Nenhum dos personagens tem nome: tem a mulher mais velha, a mãe, a irmã mais velha, a irmã do meio e a irmã mais nova. As cinco vivem em uma casa onde esperam ansiosamente pela volta do filho que havia sido expulso pelo pai muitos anos atrás. O pai já não vive mais entre elas. Todas as mulheres chamam o “Godot” da família de caçula , ainda que ele não seja o mais novo. E eis que um dia, diferentemente do Godot de Beckett, este chega, moribundo. Enquanto ele descansa (ou desfalece), as cinco mulheres dividem suas ansiedades, expectativas, ilusões e frustrações que surgem (ou ressurgem) com a volta do filho pródigo.

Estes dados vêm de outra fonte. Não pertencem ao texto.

(* ===== verification/Apps.v ===== *)
(** * How the applications connect

    The examples all begin by dialing the node they depend on until it is up:
    [for ... in range(n): try: await node.connect_peer(...); break; except
    ConnectionError: sleep; else: raise].  The loop is here once, and each of
    its uses with its bound and its exception. *)

From S2P Require Import Prelude.

(** What each attempt ends with is given; the attempt that succeeded, or the
    exception that left the loop. *)
Fixpoint connect_loop (failed : exn) (attempts : nat) (ends : nat → exn + unit) (attempt : nat) : exn + nat :=
  match attempts with
  | 0 => inl failed
  | S attempts =>
      match ends attempt with
      | inr tt => inr attempt
      | inl e =>
          if bool_decide (exn_type e = "ConnectionError") then connect_loop failed attempts ends (S attempt) else inl e
      end
  end.

(** [main] of [fulfillment/main.py] and of [archive/main.py], [lifespan] of
    [api/app.py]. *)
Definition fulfillment_connect (archive_node : string) (ends : nat → exn + unit) : exn + nat :=
  connect_loop (RuntimeError ("could not connect to archive at " +:+ py_repr archive_node)) 30 ends 0.
Definition archive_connect (api_node : string) (ends : nat → exn + unit) : exn + nat :=
  connect_loop (RuntimeError ("could not connect to api at " +:+ py_repr api_node)) 30 ends 0.
Definition api_connect (fulfillment_node : string) (ends : nat → exn + unit) : exn + nat :=
  connect_loop (RuntimeError ("could not connect to fulfillment at " +:+ py_repr fulfillment_node)) 30 ends 0.

(** [lifespan] of [order_stream/app/main.py]. *)
Definition order_app_connect (worker_node : string) (ends : nat → exn + unit) : exn + nat :=
  connect_loop (RuntimeError ("no se pudo conectar con worker en " +:+ py_repr worker_node)) 30 ends 0.

(** [main] of [app_node_a.py], and of [e2e_restart_node_a.py]. *)
Definition node_a_connect (peer : string) (ends : nat → exn + unit) : exn + nat :=
  connect_loop (RuntimeError ("could not connect to peer " +:+ py_repr peer)) 20 ends 0.
Definition restart_node_a_connect (peer : string) (ends : nat → exn + unit) : exn + nat :=
  connect_loop (RuntimeError ("could not connect to peer " +:+ py_repr peer)) 20 ends 0.

(** [main] of [cluster_supervision/hub/main.py]: one loop per worker. *)
Fixpoint hub_connect (workers : list string) (ends : string → nat → exn + unit) : exn + unit :=
  match workers with
  | [] => inr tt
  | worker :: workers =>
      match connect_loop (RuntimeError ("no se pudo conectar con " +:+ py_repr worker)) 30 (ends worker) 0 with
      | inl e => inl e
      | inr _ => hub_connect workers ends
      end
  end.

(** ** Properties *)

Definition refused (r : exn + unit) : Prop := ∃ m, r = inl (Exn "ConnectionError" m).

Lemma not_refused e : ¬ refused (inl e) ↔ exn_type e ≠ "ConnectionError".
Proof.
  destruct e as [ty m]. cbn. split; [intros H ->; apply H; by exists m|]. intros Hne [m' [= ? _]]. done.
Qed.

(** The loop ends at the first attempt that is not refused, with what that
    attempt ended with; only when all are refused does it raise its own
    exception. *)
Lemma connect_loop_spec failed n ends a :
  match connect_loop failed n ends a with
  | inr k => ∃ i, k = a + i ∧ i < n ∧ ends k = inr tt ∧ ∀ j, j < i → refused (ends (a + j))
  | inl e =>
      (e = failed ∧ ∀ j, j < n → refused (ends (a + j))) ∨
      ∃ i, i < n ∧ ends (a + i) = inl e ∧ exn_type e ≠ "ConnectionError" ∧ ∀ j, j < i → refused (ends (a + j))
  end.
Proof.
  assert (∀ n a, refused (ends a) → (∀ j, j < n → refused (ends (S a + j))) → ∀ j, j < S n → refused (ends (a + j))) as Hext.
  { intros n' a' H0 Hn [|j] Hj; [by rewrite Nat.add_0_r|]. rewrite -Nat.add_succ_comm. apply Hn. lia. }
  revert a. induction n as [|n IH]; intros a; cbn; [left; split; [done|lia]|].
  destruct (ends a) as [e|[]] eqn:Ea; [|exists 0; rewrite Nat.add_0_r; split_and!; [done|lia|done|lia]].
  case_bool_decide as Hty.
  - assert (refused (ends a)) as H0 by (rewrite Ea; destruct e as [ty m]; cbn in Hty; subst; by exists m).
    specialize (IH (S a)). destruct (connect_loop failed n ends (S a)) as [e'|k].
    + destruct IH as [[-> Hall]|(i & Hi & He & Hne & Hall)]; [left; split; [done|by apply Hext]|].
      right. exists (S i). rewrite -Nat.add_succ_comm. split_and!; [lia|done|done|by apply Hext].
    + destruct IH as (i & -> & Hi & He & Hall). exists (S i). rewrite -Nat.add_succ_comm. split_and!; [done|lia|done|by apply Hext].
  - right. exists 0. rewrite Nat.add_0_r. split_and!; [lia|done|done|lia].
Qed.

(** A peer that comes up within the attempts is connected to. *)
Lemma connect_loop_succeeds failed n ends k :
  k < n → ends k = inr tt → (∀ j, j < k → refused (ends j)) → connect_loop failed n ends 0 = inr k.
Proof.
  intros Hk He Hall. pose proof (connect_loop_spec failed n ends 0) as Hs. destruct (connect_loop _ _ _ _) as [e|k'].
  - destruct Hs as [[_ Href]|(i & Hi & Hei & Hne & Href)].
    + destruct (Href k Hk) as [m Hm]. cbn in Hm. congruence.
    + cbn in *. destruct (decide (i < k)) as [Hlt|Hge].
      * destruct (Hall i Hlt) as [m Hm]. rewrite Hm in Hei. injection Hei as <-. done.
      * destruct (decide (i = k)) as [->|]; [congruence|]. destruct (Href k) as [m Hm]; [lia|]. congruence.
  - destruct Hs as (i & -> & Hi & Hei & Href). cbn in *. f_equal. destruct (Nat.lt_trichotomy i k) as [Hlt|[->|Hlt]]; [|done|].
    + destruct (Hall i Hlt) as [m Hm]. congruence.
    + destruct (Href k Hlt) as [m Hm]. congruence.
Qed.

(** The hub goes on exactly when every worker came up in time: [main]
    passes the loop if and only if each worker accepts one of its thirty
    attempts after nothing but refused connections.  Otherwise the exception is
    that of the first worker that did not: the one that the thirty refusals
    make, or the one that its attempt raised. *)
Theorem hub_connect_spec workers ends :
  (hub_connect workers ends = inr tt ↔
   Forall (λ w, ∃ k, k < 30 ∧ ends w k = inr tt ∧ ∀ j, j < k → refused (ends w j)) workers) ∧
  ∀ e, hub_connect workers ends = inl e →
    ∃ pre w post, workers = pre ++ w :: post ∧ hub_connect pre ends = inr tt ∧
      ((e = RuntimeError ("no se pudo conectar con " +:+ py_repr w) ∧ ∀ j, j < 30 → refused (ends w j)) ∨
       ∃ i, i < 30 ∧ ends w i = inl e ∧ exn_type e ≠ "ConnectionError" ∧ ∀ j, j < i → refused (ends w j)).
Proof.
  induction workers as [|w ws [IH1 IH2]]; cbn [hub_connect]; [split; [split; constructor|done]|].
  set (failed := RuntimeError _). pose proof (connect_loop_spec failed 30 (ends w) 0) as Hs.
  pose proof (connect_loop_succeeds failed 30 (ends w)) as Hsucc.
  destruct (connect_loop failed 30 (ends w) 0) as [e|k] eqn:Ec.
  - split.
    + split; [done|]. intros [(k & Hk & He & Hall) _]%list.Forall_cons. by discriminate (Hsucc k Hk He Hall).
    + intros e' [= <-]. exists [], w, ws. split; [done|]. split; [done|]. exact Hs.
  - destruct Hs as (i & -> & Hi & He & Hall). split.
    + rewrite IH1 list.Forall_cons. split; [intros Hws; split; [by exists i|done]|by intros [_ ?]].
    + intros e (pre & w' & post & -> & Hpre & Hend)%IH2. exists (w :: pre), w', post. split_and!; [done| |done].
      cbn [app hub_connect]. fold failed. by rewrite Ec.
Qed.

(** A worker that is up at once and one that needs two attempts; and one that
    never comes up. *)
Definition up_after (n : nat) (k : nat) : exn + unit := if bool_decide (k < n) then inl (Exn "ConnectionError" "refused") else inr tt.

Lemma hub_connect_runs :
  hub_connect ["w1@h:1"; "w2@h:2"] (λ w, up_after (if bool_decide (w = "w1@h:1") then 0 else 2)) = inr tt ∧
  hub_connect ["w1@h:1"; "w2@h:2"] (λ w, up_after (if bool_decide (w = "w1@h:1") then 0 else 30)) =
    inl (RuntimeError "no se pudo conectar con 'w2@h:2'").
Proof. split; reflexivity. Qed.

Eu estava em minha casa e esperava que a chuva chegasse, do dramaturgo francês Jean-Luc Lagarce, lembra muito outro texto do mesmo autor, Apenas o Fim do Mundo: a história de um filho que volta para casa para dizer que está morrendo. Basta começarem os diálogos sagazes e poéticos para percebermos que não se trata de picaretagem do dramaturgo, mas sim de duas obras complementares e que mostram os dois lados de uma mesma realidade. Enquanto em Apenas o Fim do Mundo a historia é contada sob o prisma daquele que é esperado, em Eu estava… vemos as angústias daqueles que esperam.

A montagem em cartaz no SESC Avenida Paulista acerta em cheio ao optar pelo minimalismo na hora de montar este texto. Em cena, apenas um gigantesco tapete vermelho e seis cadeiras que simbolizam os lugares que cada personagem ocupa dentro da casa. Cada uma das (ótimas) atrizes tem sua cadeira adornada com a pompa e os detalhes que cabem a cada posição na hierarquia doméstica. Na extremidade do tapete, a maior das cadeiras, vazia, aguarda o retorno daquele que um dia foi forçado a sair da casa.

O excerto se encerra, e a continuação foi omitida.